• Entries shown:
Lemma codec_roundtrip_witness :
  let ms := [sample_message; default_message sample_schema] in
  let b2 := mkRing (stream_bytes sample_schema ms ++ [x2a]) 0 0 true in
  exists b1', encode_all sample_schema ms (mkArray (replicate 64 x00) 0 0) =
      Ret (noError, b1') /\
    (wf b2 -> input b2 = input b1' ++ [x2a] ->
     exists b2', decode_all 1000 sample_schema [sample_message; sample_message]
         default_limits b2 = Ret (noError, ms, b2') /\ input b2' = [x2a]).
Proof.
  apply (codec_roundtrip 1000 sample_schema
    [sample_message; default_message sample_schema] [sample_message; sample_message]
    (mkArray (replicate 64 x00) 0 0)
    (mkRing (stream_bytes sample_schema [sample_message; default_message sample_schema]
             ++ [x2a]) 0 0 true) [x2a] default_limits).
  - reflexivity.
  - repeat constructor; vm_compute; discriminate.
  - repeat constructor; vm_compute; discriminate.
  - reflexivity.
  - vm_compute. repeat split; discriminate.
  - vm_compute. reflexivity.
  - vm_compute. discriminate.
Defined.

(** A packet that announces more than [Limits::packet_size] is rejected
    with a critical error as soon as its length is there, before the message or
    the buffer is touched. *)
Lemma codec_decode_limit {B} `{StreamBuffer B} (cap : Z) (s : schema)
    (m0 : message) (b : B) (n : Z) (rest : list byte) (limits : Limits) :
  wf b -> packet_size limits < n < size_mod -> 0 <= n ->
  input b = value_bytes msg_packet_length_t n ++ rest ->
  exists e, codec_decode cap s m0 b limits = Ret (e, m0, b) /\ isCritical e = true.
Proof.
  intros Hwf Hn Hn0 Hi. assert (Hwfv : wf (View.make b)) by exact (view_make_wf b Hwf).
  rewrite <- (view_make_input b) in Hi.
  destruct (decodes_value (B := BufferView B) msg_packet_length_t 0 n uint64_ok
    ltac:(apply uint64_range; lia) (View.make b) rest Hwfv Hi) as (v&Hd&He).
  destruct (view_read_commit _ b v Hwf He) as (Hb&_).
  exists (packet_too_big n). unfold codec_decode. rewrite Hd, bind_ret.
  change (failed noError) with false. cbn iota. bcase; [|lia]. by rewrite Hb.
Qed.
(* ===== verification/EventLoop.v ===== *)
(** Model of the classes [Event] and [EventLoop] of [source/forstio/async.h] and
    [async.cpp]: the intrusive doubly linked queue of armed events with its two
    insert points, at the level of its pointers, and a refinement of it to a
    queue in three tiers.

    Events are numbered.  An [Event **] is a slot: the [head] of the loop or the
    [next] of an event.  The handlers of the events are programs that arm, disarm
    and query events ([prog]); they are the argument of [turn]. *)

From stdpp Require Import gmap.
From S2P Require Import Prelude.

(** ** The pointer structure *)
Inductive slot := Head | NextOf (e : positive).

#[global] Instance slot_eq_dec : EqDecision slot.
Proof. solve_decision. Defined.

Record Event := mkEvent {
  prev : option slot;
  next : option positive
}.
Definition fresh_event : Event := mkEvent None None.

(** [events] are the [Event] objects alive; [self] is the address of the loop and
    [local_loop] the thread local pointer. *)
Record EventLoop := mkLoop {
  head : option positive;
  tail : slot;
  next_insert_point : slot;
  later_insert_point : slot;
  is_runnable : bool;
  events : gmap positive Event;
  self : positive;
  local_loop : option positive
}.

(** [EventLoop()] on a thread without a loop. *)
Definition new_loop (self : positive) : EventLoop :=
  mkLoop None Head Head Head false ∅ self None.

(** Field updates. *)
Definition set_head h l := mkLoop h (tail l) (next_insert_point l) (later_insert_point l)
  (is_runnable l) (events l) (self l) (local_loop l).
Definition set_tail t l := mkLoop (head l) t (next_insert_point l) (later_insert_point l)
  (is_runnable l) (events l) (self l) (local_loop l).
Definition set_next_insert p l := mkLoop (head l) (tail l) p (later_insert_point l)
  (is_runnable l) (events l) (self l) (local_loop l).
Definition set_later_insert p l := mkLoop (head l) (tail l) (next_insert_point l) p
  (is_runnable l) (events l) (self l) (local_loop l).
Definition setRunnable r l := mkLoop (head l) (tail l) (next_insert_point l)
  (later_insert_point l) r (events l) (self l) (local_loop l).
Definition set_events es l := mkLoop (head l) (tail l) (next_insert_point l)
  (later_insert_point l) (is_runnable l) es (self l) (local_loop l).
Definition set_local p l := mkLoop (head l) (tail l) (next_insert_point l)
  (later_insert_point l) (is_runnable l) (events l) (self l) p.

(** Access through pointers; to a destroyed event it is undefined. *)
Definition get_event (e : positive) (l : EventLoop) : outcome Event :=
  match events l !! e with Some ev => Ret ev | None => Halt UndefinedBehaviour end.
Definition put_event (e : positive) (ev : Event) (l : EventLoop) : EventLoop :=
  set_events (<[e := ev]> (events l)) l.
Definition set_prev (e : positive) (p : option slot) (l : EventLoop) : outcome EventLoop :=
  ev ← get_event e l; Ret (put_event e (mkEvent p (next ev)) l).
Definition set_next (e : positive) (n : option positive) (l : EventLoop)
  : outcome EventLoop :=
  ev ← get_event e l; Ret (put_event e (mkEvent (prev ev) n) l).

Definition load (p : slot) (l : EventLoop) : outcome (option positive) :=
  match p with Head => Ret (head l) | NextOf e => ev ← get_event e l; Ret (next ev) end.
Definition store (p : slot) (v : option positive) (l : EventLoop) : outcome EventLoop :=
  match p with Head => Ret (set_head v l) | NextOf e => set_next e v l end.

(** [if (next) { next->prev = p; }] *)
Definition fix_prev (n : option positive) (p : slot) (l : EventLoop) : outcome EventLoop :=
  match n with Some f => set_prev f (Some p) l | None => Ret l end.

(** ** [Event] *)
Definition isArmed (e : positive) (l : EventLoop) : outcome bool :=
  ev ← get_event e l;
  Ret (match prev ev with Some _ => true | None => false end).

(** [assert(&loop == local_loop)] *)
Definition assert_local (l : EventLoop) : outcome unit :=
  assert_that (bool_decide (local_loop l = Some (self l))).

(** The statements the three functions have in common: the event goes in front
    of what [*p] points to. *)
Definition link (e : positive) (p : slot) (l : EventLoop) : outcome EventLoop :=
  n ← load p l;
  l ← set_next e n l;
  l ← set_prev e (Some p) l;
  l ← store p (Some e) l;
  fix_prev n (NextOf e) l.

Definition armNext (e : positive) (l : EventLoop) : outcome EventLoop :=
  _ ← assert_local l;
  armed ← isArmed e l;
  if armed : bool then Ret l
  else
    let p := next_insert_point l in
    l ← link e p l;
    let l := set_next_insert (NextOf e) l in
    let l := if decide (later_insert_point l = p)
             then set_later_insert (NextOf e) l else l in
    let l := if decide (tail l = p) then set_tail (NextOf e) l else l in
    Ret (setRunnable true l).

Definition armLater (e : positive) (l : EventLoop) : outcome EventLoop :=
  _ ← assert_local l;
  armed ← isArmed e l;
  if armed : bool then Ret l
  else
    let p := later_insert_point l in
    l ← link e p l;
    let l := set_later_insert (NextOf e) l in
    let l := if decide (tail l = p) then set_tail (NextOf e) l else l in
    Ret (setRunnable true l).

Definition armLast (e : positive) (l : EventLoop) : outcome EventLoop :=
  _ ← assert_local l;
  armed ← isArmed e l;
  if armed : bool then Ret l
  else
    let p := later_insert_point l in
    l ← link e p l;
    let l := if decide (tail l = p) then set_tail (NextOf e) l else l in
    Ret (setRunnable true l).

Definition disarm (e : positive) (l : EventLoop) : outcome EventLoop :=
  ev ← get_event e l;
  match prev ev with
  | None => Ret l
  | Some p =>
      let l := if decide (tail l = NextOf e) then set_tail p l else l in
      let l := if decide (next_insert_point l = NextOf e)
               then set_next_insert p l else l in
      l ← store p (next ev) l;
      l ← fix_prev (next ev) p l;
      l ← set_prev e None l;
      set_next e None l
  end.

(** [Event(EventLoop &)] at the fresh address [e], and [~Event()]. *)
Definition create_event (e : positive) (l : EventLoop) : EventLoop :=
  put_event e fresh_event l.
Definition destroy_event (e : positive) (l : EventLoop) : outcome EventLoop :=
  l ← disarm e l;
  Ret (set_events (delete e (events l)) l).

(** ** Handlers *)
Inductive how := Next | Later | Last.

(** What the virtual function [fire] of an event does with the loop; [U] is the
    state of everything else. *)
Inductive prog (U : Type) :=
| Done (u : U)
| Arm (h : how) (e : positive) (k : prog U)
| Disarm (e : positive) (k : prog U)
| IsArmed (e : positive) (k : bool -> prog U).
Arguments Done {U} u.
Arguments Arm {U} h e k.
Arguments Disarm {U} e k.
Arguments IsArmed {U} e k.

Definition arm (h : how) : positive -> EventLoop -> outcome EventLoop :=
  match h with Next => armNext | Later => armLater | Last => armLast end.

Fixpoint exec {U} (p : prog U) (l : EventLoop) : outcome (U * EventLoop) :=
  match p with
  | Done u => Ret (u, l)
  | Arm h e k => l ← arm h e l; exec k l
  | Disarm e k => l ← disarm e l; exec k l
  | IsArmed e k => b ← isArmed e l; exec (k b) l
  end.

(** ** [EventLoop] *)
Definition enterScope (l : EventLoop) : outcome EventLoop :=
  _ ← assert_that (bool_decide (local_loop l = None));
  Ret (set_local (Some (self l)) l).

Definition leaveScope (l : EventLoop) : outcome EventLoop :=
  _ ← assert_that (bool_decide (local_loop l = Some (self l)));
  Ret (set_local None l).

Section turn.
Context {U : Type} (fire : positive -> U -> prog U).

Definition turn (u : U) (l : EventLoop) : outcome (bool * U * EventLoop) :=
  match head l with
  | None => Ret (false, u, l)
  | Some event =>
      ev ← get_event event l;
      let l := set_head (next ev) l in
      l ← fix_prev (head l) Head l;
      let l := set_next_insert Head l in
      let l := if decide (later_insert_point l = NextOf event)
               then set_later_insert Head l else l in
      let l := if decide (tail l = NextOf event) then set_tail Head l else l in
      l ← set_next event None l;
      l ← set_prev event None l;
      let l := set_next_insert Head l in
      '(u, l) ← exec (fire event u) l;
      Ret (true, u, l)
  end.

(** [steps] is [65536 - turn_step]. *)
Fixpoint turn_loop (steps : nat) (u : U) (l : EventLoop)
  : outcome (bool * U * EventLoop) :=
  match steps, head l with
  | O, _ | _, None => Ret (true, u, l)
  | S steps, Some _ =>
      '(more, u, l) ← turn u l;
      if more : bool then turn_loop steps u l else Ret (false, u, l)
  end.

Definition turnLoop (u : U) (l : EventLoop) : outcome (bool * U * EventLoop) :=
  turn_loop (Z.to_nat 65536) u l.

(** What [wait] in its three forms and [poll] have in common: [port] is what the
    event port is asked for, if there is one; it arms events as a handler does. *)
Definition wait (port : option (U -> prog U)) (u : U) (l : EventLoop)
  : outcome (bool * U * EventLoop) :=
  '(u, l) ← match port with
            | Some poll => exec (poll u) l
            | None => Ret (u, l)
            end;
  turnLoop u l.
End turn.

(** ** [EventPort] and [WaitScope] *)

(** The interface, with the effect of each call on the loop. *)
Record EventPort (U : Type) := mkEventPort {
  onSignal : Z -> U -> prog U;
  port_poll : U -> prog U;
  port_wait : U -> prog U;
  port_wait_duration : Z -> U -> prog U;
  port_wait_time_point : Z -> U -> prog U;
  port_wake : U -> prog U
}.
Arguments onSignal {U} e signal u.
Arguments port_poll {U} e u.
Arguments port_wait {U} e u.
Arguments port_wait_duration {U} e duration u.
Arguments port_wait_time_point {U} e time_point u.
Arguments port_wake {U} e u.

Section scope.
Context {U : Type} (fire : positive -> U -> prog U) (event_port : option (EventPort U)).

Definition EventLoop_wait (u : U) (l : EventLoop) : outcome (bool * U * EventLoop) :=
  wait fire (port_wait <$> event_port) u l.
Definition EventLoop_wait_duration (duration : Z) (u : U) (l : EventLoop)
  : outcome (bool * U * EventLoop) :=
  wait fire ((fun port => port_wait_duration port duration) <$> event_port) u l.
Definition EventLoop_wait_time_point (time_point : Z) (u : U) (l : EventLoop)
  : outcome (bool * U * EventLoop) :=
  wait fire ((fun port => port_wait_time_point port time_point) <$> event_port) u l.
Definition EventLoop_poll (u : U) (l : EventLoop) : outcome (bool * U * EventLoop) :=
  wait fire (port_poll <$> event_port) u l.

(** [~EventLoop()] *)
Definition EventLoop_drop (l : EventLoop) : outcome unit :=
  assert_that (bool_decide (local_loop l <> Some (self l))).

(** [WaitScope]: its constructor and destructor, and its calls, which drop the
    answer. *)
Definition WaitScope_new (l : EventLoop) : outcome EventLoop := enterScope l.
Definition WaitScope_drop (l : EventLoop) : outcome EventLoop := leaveScope l.
Definition WaitScope_wait (u : U) (l : EventLoop) : outcome (U * EventLoop) :=
  '(_, u, l) ← EventLoop_wait u l; Ret (u, l).
Definition WaitScope_wait_duration (duration : Z) (u : U) (l : EventLoop)
  : outcome (U * EventLoop) :=
  '(_, u, l) ← EventLoop_wait_duration duration u l; Ret (u, l).
Definition WaitScope_wait_time_point (time_point : Z) (u : U) (l : EventLoop)
  : outcome (U * EventLoop) :=
  '(_, u, l) ← EventLoop_wait_time_point time_point u l; Ret (u, l).
Definition WaitScope_poll (u : U) (l : EventLoop) : outcome (U * EventLoop) :=
  '(_, u, l) ← EventLoop_poll u l; Ret (u, l).
End scope.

• Task item: Reproduce the entries above exactly, starting at their first line and finishing with the line that contains "apply (codec_roundtrip 1000 sample_schema".

• Solution:
Lemma codec_roundtrip_witness :
  let ms := [sample_message; default_message sample_schema] in
  let b2 := mkRing (stream_bytes sample_schema ms ++ [x2a]) 0 0 true in
  exists b1', encode_all sample_schema ms (mkArray (replicate 64 x00) 0 0) =
      Ret (noError, b1') /\
    (wf b2 -> input b2 = input b1' ++ [x2a] ->
     exists b2', decode_all 1000 sample_schema [sample_message; sample_message]
         default_limits b2 = Ret (noError, ms, b2') /\ input b2' = [x2a]).
Proof.
  apply (codec_roundtrip 1000 sample_schema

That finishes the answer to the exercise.